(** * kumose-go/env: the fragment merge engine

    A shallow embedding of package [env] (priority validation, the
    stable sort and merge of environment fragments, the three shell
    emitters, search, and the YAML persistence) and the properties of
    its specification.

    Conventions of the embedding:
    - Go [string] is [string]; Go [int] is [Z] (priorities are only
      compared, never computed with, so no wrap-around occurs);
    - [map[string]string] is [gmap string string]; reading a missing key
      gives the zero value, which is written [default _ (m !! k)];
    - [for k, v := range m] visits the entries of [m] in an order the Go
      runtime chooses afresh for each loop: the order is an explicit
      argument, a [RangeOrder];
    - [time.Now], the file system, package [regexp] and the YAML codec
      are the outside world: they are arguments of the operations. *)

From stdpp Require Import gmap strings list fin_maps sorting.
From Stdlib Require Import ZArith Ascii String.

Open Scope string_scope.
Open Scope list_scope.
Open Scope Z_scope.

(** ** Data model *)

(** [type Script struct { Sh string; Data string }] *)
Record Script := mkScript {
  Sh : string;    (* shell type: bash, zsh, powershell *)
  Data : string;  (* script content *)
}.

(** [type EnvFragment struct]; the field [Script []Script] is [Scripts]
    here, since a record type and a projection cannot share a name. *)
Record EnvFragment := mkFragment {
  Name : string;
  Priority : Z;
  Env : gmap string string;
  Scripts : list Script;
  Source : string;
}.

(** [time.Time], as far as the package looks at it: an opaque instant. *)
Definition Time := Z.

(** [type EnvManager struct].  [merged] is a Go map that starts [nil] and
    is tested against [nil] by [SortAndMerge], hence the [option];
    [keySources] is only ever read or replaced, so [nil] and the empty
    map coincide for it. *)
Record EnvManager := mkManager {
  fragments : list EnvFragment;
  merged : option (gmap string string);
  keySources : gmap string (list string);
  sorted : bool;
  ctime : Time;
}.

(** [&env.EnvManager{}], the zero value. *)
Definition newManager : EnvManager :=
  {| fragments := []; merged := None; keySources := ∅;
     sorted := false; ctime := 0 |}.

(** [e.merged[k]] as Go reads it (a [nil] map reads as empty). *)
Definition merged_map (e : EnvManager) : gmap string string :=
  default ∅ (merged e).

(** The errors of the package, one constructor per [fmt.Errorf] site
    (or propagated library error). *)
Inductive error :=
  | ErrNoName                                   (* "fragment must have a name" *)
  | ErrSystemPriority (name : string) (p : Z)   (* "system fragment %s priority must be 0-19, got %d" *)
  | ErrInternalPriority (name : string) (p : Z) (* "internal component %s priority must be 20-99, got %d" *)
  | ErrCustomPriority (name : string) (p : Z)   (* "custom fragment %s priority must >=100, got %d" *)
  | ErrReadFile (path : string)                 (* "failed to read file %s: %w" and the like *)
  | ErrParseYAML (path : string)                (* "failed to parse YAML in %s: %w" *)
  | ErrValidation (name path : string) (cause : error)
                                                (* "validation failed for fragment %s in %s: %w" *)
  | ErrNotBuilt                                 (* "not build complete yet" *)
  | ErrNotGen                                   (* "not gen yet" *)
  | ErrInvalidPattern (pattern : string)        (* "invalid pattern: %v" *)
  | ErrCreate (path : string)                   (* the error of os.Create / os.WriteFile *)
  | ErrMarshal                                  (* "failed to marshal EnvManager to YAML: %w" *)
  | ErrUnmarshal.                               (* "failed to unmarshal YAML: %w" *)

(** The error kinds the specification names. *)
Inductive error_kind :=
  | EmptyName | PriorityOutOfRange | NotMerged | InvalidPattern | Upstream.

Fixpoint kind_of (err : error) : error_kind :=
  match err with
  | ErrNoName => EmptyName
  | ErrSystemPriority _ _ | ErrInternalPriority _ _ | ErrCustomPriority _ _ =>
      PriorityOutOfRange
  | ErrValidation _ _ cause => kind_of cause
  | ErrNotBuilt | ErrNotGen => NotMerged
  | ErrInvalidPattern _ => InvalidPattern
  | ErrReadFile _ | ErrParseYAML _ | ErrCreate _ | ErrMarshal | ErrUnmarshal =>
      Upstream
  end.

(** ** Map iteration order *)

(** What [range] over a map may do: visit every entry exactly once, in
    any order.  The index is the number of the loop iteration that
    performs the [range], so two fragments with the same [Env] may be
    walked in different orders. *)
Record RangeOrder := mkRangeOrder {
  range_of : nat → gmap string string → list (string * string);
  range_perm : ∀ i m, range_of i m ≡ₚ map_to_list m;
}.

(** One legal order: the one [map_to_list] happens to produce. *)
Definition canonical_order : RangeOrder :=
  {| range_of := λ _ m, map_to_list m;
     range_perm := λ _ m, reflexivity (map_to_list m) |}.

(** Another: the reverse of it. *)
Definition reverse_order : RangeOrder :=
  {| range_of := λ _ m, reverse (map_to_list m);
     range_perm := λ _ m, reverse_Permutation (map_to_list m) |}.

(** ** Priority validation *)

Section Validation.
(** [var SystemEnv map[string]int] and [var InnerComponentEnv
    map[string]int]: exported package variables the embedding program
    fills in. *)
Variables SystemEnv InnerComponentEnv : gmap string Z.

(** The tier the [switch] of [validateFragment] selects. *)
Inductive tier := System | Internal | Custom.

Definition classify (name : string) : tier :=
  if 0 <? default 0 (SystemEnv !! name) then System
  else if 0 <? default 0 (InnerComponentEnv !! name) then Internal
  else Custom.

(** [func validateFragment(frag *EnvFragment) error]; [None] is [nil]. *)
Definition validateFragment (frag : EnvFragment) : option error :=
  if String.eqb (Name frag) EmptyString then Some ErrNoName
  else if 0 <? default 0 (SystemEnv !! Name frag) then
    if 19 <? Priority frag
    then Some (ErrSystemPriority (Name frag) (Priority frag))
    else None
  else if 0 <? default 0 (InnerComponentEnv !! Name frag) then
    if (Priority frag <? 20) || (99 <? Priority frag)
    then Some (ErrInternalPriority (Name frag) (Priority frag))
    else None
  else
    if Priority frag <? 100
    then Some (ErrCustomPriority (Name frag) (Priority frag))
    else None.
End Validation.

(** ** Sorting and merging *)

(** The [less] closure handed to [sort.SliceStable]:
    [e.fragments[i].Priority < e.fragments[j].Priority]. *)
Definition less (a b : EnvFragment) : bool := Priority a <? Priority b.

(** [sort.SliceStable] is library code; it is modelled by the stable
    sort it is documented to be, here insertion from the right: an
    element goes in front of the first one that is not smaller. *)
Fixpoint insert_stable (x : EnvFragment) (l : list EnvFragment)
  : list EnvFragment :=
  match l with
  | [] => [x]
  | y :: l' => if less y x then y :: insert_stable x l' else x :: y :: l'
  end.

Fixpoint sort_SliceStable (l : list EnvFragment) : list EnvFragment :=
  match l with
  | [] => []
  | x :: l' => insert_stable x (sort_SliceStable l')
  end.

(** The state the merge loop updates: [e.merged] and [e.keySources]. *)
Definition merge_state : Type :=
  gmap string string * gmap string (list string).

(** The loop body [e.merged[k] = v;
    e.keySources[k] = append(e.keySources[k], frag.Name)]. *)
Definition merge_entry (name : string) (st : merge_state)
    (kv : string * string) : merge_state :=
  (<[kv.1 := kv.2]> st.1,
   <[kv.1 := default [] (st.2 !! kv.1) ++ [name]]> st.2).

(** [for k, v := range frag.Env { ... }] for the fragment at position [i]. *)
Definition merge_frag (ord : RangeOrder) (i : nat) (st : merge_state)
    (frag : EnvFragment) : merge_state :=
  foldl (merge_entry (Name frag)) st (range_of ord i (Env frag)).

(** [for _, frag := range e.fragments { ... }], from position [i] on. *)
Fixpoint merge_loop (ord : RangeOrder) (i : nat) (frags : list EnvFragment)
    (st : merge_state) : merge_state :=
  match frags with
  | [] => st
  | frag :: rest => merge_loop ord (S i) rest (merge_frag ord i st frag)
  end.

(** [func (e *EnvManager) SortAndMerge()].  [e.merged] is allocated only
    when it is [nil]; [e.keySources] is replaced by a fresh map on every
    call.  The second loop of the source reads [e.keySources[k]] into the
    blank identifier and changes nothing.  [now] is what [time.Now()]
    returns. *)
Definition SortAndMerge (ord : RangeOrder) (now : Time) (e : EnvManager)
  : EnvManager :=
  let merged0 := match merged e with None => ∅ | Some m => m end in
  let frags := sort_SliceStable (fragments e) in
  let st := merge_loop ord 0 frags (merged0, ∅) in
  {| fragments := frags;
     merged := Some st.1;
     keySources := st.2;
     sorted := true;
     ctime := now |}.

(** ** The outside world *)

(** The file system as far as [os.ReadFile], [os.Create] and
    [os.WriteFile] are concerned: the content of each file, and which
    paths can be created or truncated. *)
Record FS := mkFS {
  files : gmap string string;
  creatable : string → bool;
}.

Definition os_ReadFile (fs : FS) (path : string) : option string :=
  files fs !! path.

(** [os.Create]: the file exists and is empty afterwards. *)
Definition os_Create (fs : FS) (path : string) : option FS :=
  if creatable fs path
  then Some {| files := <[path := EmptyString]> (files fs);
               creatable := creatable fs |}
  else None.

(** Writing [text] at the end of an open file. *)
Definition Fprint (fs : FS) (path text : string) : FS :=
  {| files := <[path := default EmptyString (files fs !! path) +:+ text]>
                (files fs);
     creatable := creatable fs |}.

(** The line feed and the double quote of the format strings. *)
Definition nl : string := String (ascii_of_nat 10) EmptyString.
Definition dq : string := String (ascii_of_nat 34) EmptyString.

---

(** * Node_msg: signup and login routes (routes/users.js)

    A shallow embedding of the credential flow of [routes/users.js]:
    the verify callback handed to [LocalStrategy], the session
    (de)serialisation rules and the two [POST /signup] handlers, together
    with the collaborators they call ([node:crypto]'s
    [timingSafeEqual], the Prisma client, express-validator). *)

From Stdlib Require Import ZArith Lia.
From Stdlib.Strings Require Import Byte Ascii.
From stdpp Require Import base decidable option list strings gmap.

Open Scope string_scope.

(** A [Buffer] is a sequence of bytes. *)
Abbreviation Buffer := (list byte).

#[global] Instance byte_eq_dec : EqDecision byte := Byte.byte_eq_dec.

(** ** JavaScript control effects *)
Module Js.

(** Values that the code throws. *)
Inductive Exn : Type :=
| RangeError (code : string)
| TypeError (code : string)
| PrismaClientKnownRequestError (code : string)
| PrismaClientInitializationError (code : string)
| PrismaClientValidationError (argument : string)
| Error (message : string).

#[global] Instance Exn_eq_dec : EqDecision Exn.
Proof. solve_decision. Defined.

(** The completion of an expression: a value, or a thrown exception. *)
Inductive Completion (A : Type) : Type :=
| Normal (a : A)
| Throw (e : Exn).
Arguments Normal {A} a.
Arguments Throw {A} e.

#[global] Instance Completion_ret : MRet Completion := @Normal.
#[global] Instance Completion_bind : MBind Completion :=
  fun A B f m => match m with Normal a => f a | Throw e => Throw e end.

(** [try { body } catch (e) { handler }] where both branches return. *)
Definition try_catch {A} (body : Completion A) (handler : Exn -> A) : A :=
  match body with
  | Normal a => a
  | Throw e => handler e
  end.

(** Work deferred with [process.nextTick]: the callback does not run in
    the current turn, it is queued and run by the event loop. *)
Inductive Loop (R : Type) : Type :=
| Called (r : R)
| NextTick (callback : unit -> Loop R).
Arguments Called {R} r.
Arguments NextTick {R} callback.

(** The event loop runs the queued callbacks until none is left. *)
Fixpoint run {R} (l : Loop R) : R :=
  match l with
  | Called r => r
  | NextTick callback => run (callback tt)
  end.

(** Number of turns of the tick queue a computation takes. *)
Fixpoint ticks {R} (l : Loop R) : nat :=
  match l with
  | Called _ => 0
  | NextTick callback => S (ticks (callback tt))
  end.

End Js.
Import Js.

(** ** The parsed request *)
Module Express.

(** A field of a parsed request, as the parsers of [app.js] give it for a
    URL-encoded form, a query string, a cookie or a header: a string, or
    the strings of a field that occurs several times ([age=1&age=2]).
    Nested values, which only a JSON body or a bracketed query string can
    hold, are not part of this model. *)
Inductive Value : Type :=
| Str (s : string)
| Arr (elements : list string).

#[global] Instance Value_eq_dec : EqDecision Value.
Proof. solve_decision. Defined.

Task brief :: Return exactly, and only, the lines above starting at the line that contains "(** * kumose-go/env: the" and ending at the line that contains "Name : string;".

Answer section ::
(** * kumose-go/env: the fragment merge engine

    A shallow embedding of package [env] (priority validation, the
    stable sort and merge of environment fragments, the three shell
    emitters, search, and the YAML persistence) and the properties of
    its specification.

    Conventions of the embedding:
    - Go [string] is [string]; Go [int] is [Z] (priorities are only
      compared, never computed with, so no wrap-around occurs);
    - [map[string]string] is [gmap string string]; reading a missing key
      gives the zero value, which is written [default _ (m !! k)];
    - [for k, v := range m] visits the entries of [m] in an order the Go
      runtime chooses afresh for each loop: the order is an explicit
      argument, a [RangeOrder];
    - [time.Now], the file system, package [regexp] and the YAML codec
      are the outside world: they are arguments of the operations. *)

From stdpp Require Import gmap strings list fin_maps sorting.
From Stdlib Require Import ZArith Ascii String.

Open Scope string_scope.
Open Scope list_scope.
Open Scope Z_scope.

(** ** Data model *)

(** [type Script struct { Sh string; Data string }] *)
Record Script := mkScript {
  Sh : string;    (* shell type: bash, zsh, powershell *)
  Data : string;  (* script content *)
}.

(** [type EnvFragment struct]; the field [Script []Script] is [Scripts]
    here, since a record type and a projection cannot share a name. *)
Record EnvFragment := mkFragment {
  Name : string;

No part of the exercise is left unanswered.